Samuel Johnson said of poet Thomas Gray, insultingly, "As a poet, his sole virtue is his creativity."
The world is packed with poets these days, including some of a very odd breed of "professional poets" - a crazy idea in itself. Not many people read much poetry though, and even less often outloud as it is meant to be read.
Jeffrey Gray in a Chronicle piece, Poets' Puffery, notes:
In spite of the tenor of book titles like The Marginalization of Poetry and After the Death of Poetry, and in spite of the almost complete removal of the study of poetry from the higher reaches of literary theoretical studies — postcolonialism, poststructuralism, and the New Historicism — the writing of poetry has never been more feverish.
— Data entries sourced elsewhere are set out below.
(** X20. Seeking then asking for the file: on a sequence with frames,
    [jumpToFrame(i)] with [i >= 0] followed by [currentFilename()]
    always yields a frame, never [None]: the frame at [i], or the first
    frame when [i] is past the end. *)
Theorem seek_then_filename (w : World) (i : Z) :
  _frames w <> [] ->
  0 <= i ->
  exists f : string,
    result (jumpToFrame i ;; currentFilename) w = Return (Some f)
    /\ _frames w
       !! Z.to_nat (if decide (Z.of_nat (length (_frames w)) <= i)
                    then 0 else i)
       = Some f.
Proof.
  intros Hne Hi. set (L := Z.of_nat (length (_frames w))).
  set (j := if decide (L <= i) then 0 else i).
  assert (HL : 0 < L).
  { subst L. destruct (_frames w); [congruence | cbn; lia]. }
  assert (Hj : 0 <= j < L) by (subst j; destruct (decide (L <= i)); lia).
  destruct (lookup_lt_is_Some_2 (_frames w) (Z.to_nat j)) as [f Hf]; [lia |].
  exists f. split; [| exact Hf].
  unfold result.
  rewrite (SourceExtras.bind_return _ _ w _ tt
             (PlaybackFacts.jumpToFrame_eq i w)).
  cbv zeta. fold L.
  assert (Hsel : (if i >=? L then 0 else i) = j).
  { subst j. destruct (Z.geb_spec i L), (decide (L <= i)); lia. }
  rewrite Hsel, LifecycleFacts.currentFilename_eq.
  cbn [fst _frames _frame with_frameChanged with_frame].
  rewrite <- (Z2Nat.id j) at 1 by lia.
  rewrite (SourceExtras.getitem_lookup _ _ _ Hf). reflexivity.
Qed.

Lemma seek_then_filename_witness :
  let w := Samples.loaded "seq" in
  _frames w <> [] /\ 0 <= 7
  /\ result (jumpToFrame 7 ;; currentFilename) w = Return (Some "seq/f1")
  /\ result (jumpToFrame 2 ;; currentFilename) w = Return (Some "seq/f10").
Proof.
  intros w.
  assert (Hne : _frames w <> []) by discriminate.
  assert (H7 : 0 <= 7) by lia.
  split; [exact Hne |]. split; [exact H7 |].
  destruct (seek_then_filename w 7 Hne H7) as (f & Hr & Hf).
  split; [| reflexivity].
  rewrite Hr. cbn in Hf. rewrite <- Hf. reflexivity.
Defined.

End SeekExtras.
Lemma CheckFallbackValid_trigger_eligibility_witness :
  CheckFallbackValid (fallbackSpec None [cpuTrigger; memoryTrigger] (Some staticFallback))
    = Some NoEligibleFallbackTrigger /\
  CheckFallbackValid (fallbackSpec None [cpuTrigger; memoryTrigger; kafkaTrigger]
                        (Some staticFallback)) = None.
Proof.
  split.
  - apply (proj1 (CheckFallbackValid_trigger_eligibility
                    (fallbackSpec None [cpuTrigger; memoryTrigger] (Some staticFallback))
                    staticFallback eq_refl ltac:(cbn; lia) ltac:(cbn; lia) eq_refl)).
    intros (t & [<- | [<- | []]] & Ht); destruct Ht as (Hcpu & Hmem & _);
      [now apply Hcpu | now apply Hmem].
  - apply (proj1 (proj2 (CheckFallbackValid_trigger_eligibility
                    (fallbackSpec None [cpuTrigger; memoryTrigger; kafkaTrigger]
                       (Some staticFallback))
                    staticFallback eq_refl ltac:(cbn; lia) ltac:(cbn; lia) eq_refl))).
    exists kafkaTrigger. split; [cbn; tauto |].
    split; [discriminate | split; [discriminate | now left]].
Defined.

(** C5: with a fallback present, nonnegative fallback fields and modifiers in
    use, [CheckFallbackValid] fails with [UnsupportedFallbackMetricType]
    exactly when the modifiers' metric type is [Value]; it succeeds otherwise,
    in particular for an unset or [AverageValue] metric type. *)
Theorem CheckFallbackValid_modifiers_metric_type (so : ScaledObject.t) (fb : Fallback.t) :
  ScaledObjectSpec.Fallback (ScaledObject.Spec so) = Some fb ->
  0 <= Fallback.FailureThreshold fb -> 0 <= Fallback.Replicas fb ->
  IsUsingModifiers so = true ->
  exists advanced,
    ScaledObjectSpec.Advanced (ScaledObject.Spec so) = Some advanced /\
    let metricType := ScalingModifiers.MetricType (AdvancedConfig.ScalingModifiers advanced) in
    (CheckFallbackValid so = Some UnsupportedFallbackMetricType <-> metricType = "Value") /\
    (metricType <> "Value" -> CheckFallbackValid so = None) /\
    (metricType = "" \/ metricType = "AverageValue" -> CheckFallbackValid so = None).
Proof.
  intros Hfb Hft Hr Hmod.
  rewrite (CheckFallbackValid_nonnegative so fb Hfb Hft Hr), Hmod.
  unfold IsUsingModifiers in Hmod.
  destruct (ScaledObjectSpec.Advanced (ScaledObject.Spec so)) as [advanced|];
    [| discriminate Hmod].
  exists advanced. split; [reflexivity |]. cbv zeta. unfold ValueMetricType.
  destruct (String.eqb_spec
              (ScalingModifiers.MetricType (AdvancedConfig.ScalingModifiers advanced))
              "Value") as [Hv|Hv].
  - rewrite Hv. repeat split; try congruence. intros [H|H]; discriminate H.
  - repeat split; try congruence; try discriminate.
Qed.

Lemma CheckFallbackValid_modifiers_metric_type_witness :
  CheckFallbackValid (fallbackSpec (Some modifiersValue) [kafkaTrigger] (Some staticFallback))
    = Some UnsupportedFallbackMetricType /\
  CheckFallbackValid (fallbackSpec (Some modifiersAverageValue) [kafkaTrigger] (Some staticFallback))
    = None.
Proof.
  split.
  - destruct (CheckFallbackValid_modifiers_metric_type
                (fallbackSpec (Some modifiersValue) [kafkaTrigger] (Some staticFallback))
                staticFallback eq_refl ltac:(cbn; lia) ltac:(cbn; lia) eq_refl)
      as (advanced & Hadv & Hiff & _).
    apply (proj2 Hiff). inversion Hadv; subst. reflexivity.
  - destruct (CheckFallbackValid_modifiers_metric_type
                (fallbackSpec (Some modifiersAverageValue) [kafkaTrigger] (Some staticFallback))
                staticFallback eq_refl ltac:(cbn; lia) ltac:(cbn; lia) eq_refl)
      as (advanced & Hadv & _ & _ & Hok).
    apply Hok. inversion Hadv; subst. right. reflexivity.
Defined.

(** C8: with a fallback present, [CheckFallbackValid] fails with
    [NegativeFallbackField] exactly when failureThreshold or replicas is
    negative, and then does so whatever the modifiers and the triggers are;
    without a fallback it succeeds. *)
Theorem CheckFallbackValid_negative_field (so : ScaledObject.t) :
  (forall fb, ScaledObjectSpec.Fallback (ScaledObject.Spec so) = Some fb ->
     (isNegativeFallbackField (CheckFallbackValid so) <->
      Fallback.FailureThreshold fb < 0 \/ Fallback.Replicas fb < 0)) /\
  (forall fb, ScaledObjectSpec.Fallback (ScaledObject.Spec so) = Some fb ->
     Fallback.FailureThreshold fb < 0 \/ Fallback.Replicas fb < 0 ->
     CheckFallbackValid so =
       Some (NegativeFallbackField (Fallback.FailureThreshold fb) (Fallback.Replicas fb))) /\
  (ScaledObjectSpec.Fallback (ScaledObject.Spec so) = None ->
   CheckFallbackValid so = None).
Proof.
  split; [| split].
  - intros fb Hfb. split.
    + intros (ft & r & Heq).
      destruct (Z_lt_ge_dec (Fallback.FailureThreshold fb) 0) as [Hft|Hft]; [now left |].
      destruct (Z_lt_ge_dec (Fallback.Replicas fb) 0) as [Hr|Hr]; [now right |].
      rewrite (CheckFallbackValid_nonnegative so fb Hfb) in Heq by lia.
      destruct (IsUsingModifiers so).
      * destruct (ScaledObjectSpec.Advanced (ScaledObject.Spec so)) as [advanced|];
          [destruct (String.eqb _ _) |]; discriminate Heq.
      * destruct (scanTriggers _); discriminate Heq.
    + intros Hneg. unfold CheckFallbackValid. rewrite Hfb.
      destruct (Z.ltb_spec (Fallback.FailureThreshold fb) 0);
        destruct (Z.ltb_spec (Fallback.Replicas fb) 0); cbn [orb];
        try (unfold isNegativeFallbackField; eauto; fail); lia.
  - intros fb Hfb Hneg. unfold CheckFallbackValid. rewrite Hfb.
    destruct (Z.ltb_spec (Fallback.FailureThreshold fb) 0);
      destruct (Z.ltb_spec (Fallback.Replicas fb) 0); cbn [orb];
      try reflexivity; lia.
  - intros Hfb. unfold CheckFallbackValid. now rewrite Hfb.
Qed.

Lemma CheckFallbackValid_negative_field_witness :
  CheckFallbackValid (fallbackSpec (Some modifiersValue) [cpuTrigger]
                        (Some (Fallback.mk (-1) 2 "static")))
    = Some (NegativeFallbackField (-1) 2) /\
  CheckFallbackValid (fallbackSpec None [] (Some (Fallback.mk 0 (-7) "")))
    = Some (NegativeFallbackField 0 (-7)) /\
  CheckFallbackValid (fallbackSpec (Some modifiersValue) [cpuTrigger] None) = None.
Proof.
  split; [| split].
  - apply (proj1 (proj2 (CheckFallbackValid_negative_field
                           (fallbackSpec (Some modifiersValue) [cpuTrigger]
                              (Some (Fallback.mk (-1) 2 "static")))))
             (Fallback.mk (-1) 2 "static") eq_refl).
    left. cbn. lia.
  - apply (proj1 (proj2 (CheckFallbackValid_negative_field
                           (fallbackSpec None [] (Some (Fallback.mk 0 (-7) "")))))
             (Fallback.mk 0 (-7) "") eq_refl).
    right. cbn. lia.
  - apply (proj2 (proj2 (CheckFallbackValid_negative_field
                           (fallbackSpec (Some modifiersValue) [cpuTrigger] None)))).
    reflexivity.
Defined.
(** The lookups the validation stages make. *)
Definition verdict_events (x : X) (o : order) : list event :=
  if status_not_pending o then []
  else if Qleb (dict_get (o_total o) 0) 0 then []
  else
    EvQueryCustomer (o_customer_id o)
    :: match lookup_customer ops x (o_customer_id o) with
       | None => []
       | Some c =>
           if String.eqb (c_status c) "banned" then []
           else inventory_queries (checked x (dict_get (o_items o) []))
       end.

End Vocabulary.

(** An outcome is about the order at its input position: a failure entry
    holds that reference, a processed entry that order's identifier. *)
Definition records (h : loc -> order) (ref : option loc) (out : outcome)
  : Prop :=
  match out with
  | Skipped => True
  | Failed e => ref = Some (fe_order e)
  | Processed e => exists l, ref = Some l /\ pe_order_id e = o_id (h l)
  end.

(** *** Kinds of calls *)

Definition is_update (ev : event) : bool :=
  match ev with EvUpdateInventory _ _ => true | _ => false end.

Definition is_insert (ev : event) : bool :=
  match ev with EvInsertProcessed _ => true | _ => false end.

Definition is_post (ev : event) : bool :=
  match ev with EvPost _ _ => true | _ => false end.

Definition is_log_write (ev : event) : bool :=
  match ev with EvLogWrite _ _ => true | _ => false end.

(** The reasons lines 15, 21, 24, 31 and 41 can write. *)
Definition known_reason (reason : string) : Prop :=
  reason = "invalid total"%string \/
  reason = "customer not found"%string \/
  reason = "customer banned"%string \/
  (exists sku, reason = ("insufficient stock for " ++ sku)%string) \/
  reason = "total mismatch"%string.

(** The orders inserted, the lines logged and the notifications posted by
    a sequence of calls, in call order. *)
Definition inserted (evs : list event) : list order :=
  flat_map (fun ev => match ev with EvInsertProcessed o => [o] | _ => [] end)
           evs.
Lemma classify_event (payload : jsstring) (json : jsvalue) (d : jsstring) :
  JSON.parse (trim payload) = Some json ->
  event_carries json d -> d <> [] ->
  classify (lit "data:" ++ payload) = Delta d.
Proof.
  intros Hp Hc Hne. exact (@classify_delta payload json d Hp (@event_delta json d Hc) Hne).
Qed.

Lemma drain_event (buffer : jsstring) (json : jsvalue) (d : jsstring) :
  JSON.parse buffer = Some json ->
  event_carries json d -> d <> [] ->
  drain_delta buffer = Some d.
Proof.
  intros Hp Hc Hne. unfold drain_delta.
  destruct buffer as [|c buffer]; [rewrite parse_nothing in Hp; discriminate|].
  rewrite Hp. unfold string_delta. rewrite (@event_delta json d Hc).
  destruct d; [contradiction|reflexivity].
Qed.

Lemma join_parts_nonempty (sep : jsstring) (parts : list jsstring) :
  join sep parts <> [] -> parts <> [].
Proof. intros H E. apply H. now rewrite E. Qed.

Lemma chat_patched_parts (dv : jsstring) (parts : list jsstring) :
  parts <> [] -> Forall token_free parts ->
  ChatTs.patched dv (join dateToken parts) = join dv parts.
Proof. intros Hne Hfree. now rewrite chat_patched, split_join. Qed.

Lemma part_patched_parts (dv : jsstring) (parts : list jsstring) :
  no_dollar dv -> parts <> [] -> Forall token_free parts ->
  Part000.patched dv (join dateToken parts) = join dv parts.
Proof. intros Hd Hne Hfree. now rewrite part_patched, split_join. Qed.

Lemma patched_token_free (dv d : jsstring) :
  token_free d -> ChatTs.patched dv d = d /\ Part000.patched dv d = d.
Proof.
  unfold token_free, ChatTs.patched, Part000.patched. intros H.
  now rewrite H.
Qed.

(** What the loop body and the drain step write for an event with the
    delta [d]. *)
Lemma chat_event_line (dv : jsstring) (payload : jsstring) (json : jsvalue)
  (d : jsstring) (written : list jsstring) :
  JSON.parse (trim payload) = Some json ->
  event_carries json d -> d <> [] ->
  ChatTs.on_line dv written (lit "data:" ++ payload) =
  written ++ [delta_frame (ChatTs.patched dv d)].
Proof.
  intros Hp Hc Hne.
  rewrite chat_on_line_app, chat_line_frames, (@classify_event payload json d Hp Hc Hne).
  now rewrite delta_frame_chat.
Qed.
There are 300,000 poetry Web sites. Six years ago, an heir to the Lilly fortune — herself an aspiring poet — gave $100-million to Poetry magazine, though her own submissions were all rejected by the editor. Poets continue to graduate in ever-larger numbers from those much-maligned M.F.A. programs.
Writing poetry, it seems to me, is an avocation and a hobby craft. I guess songwriting could be a profession, but one for a tiny few. I used to write poems, but now I specialize in doggerel for special occasions. In his article, Jeffrey Gray discusses evaluation-inflation of poetry, and makes a case for "satisfactory" poetry.
Why should everything have to be "great"?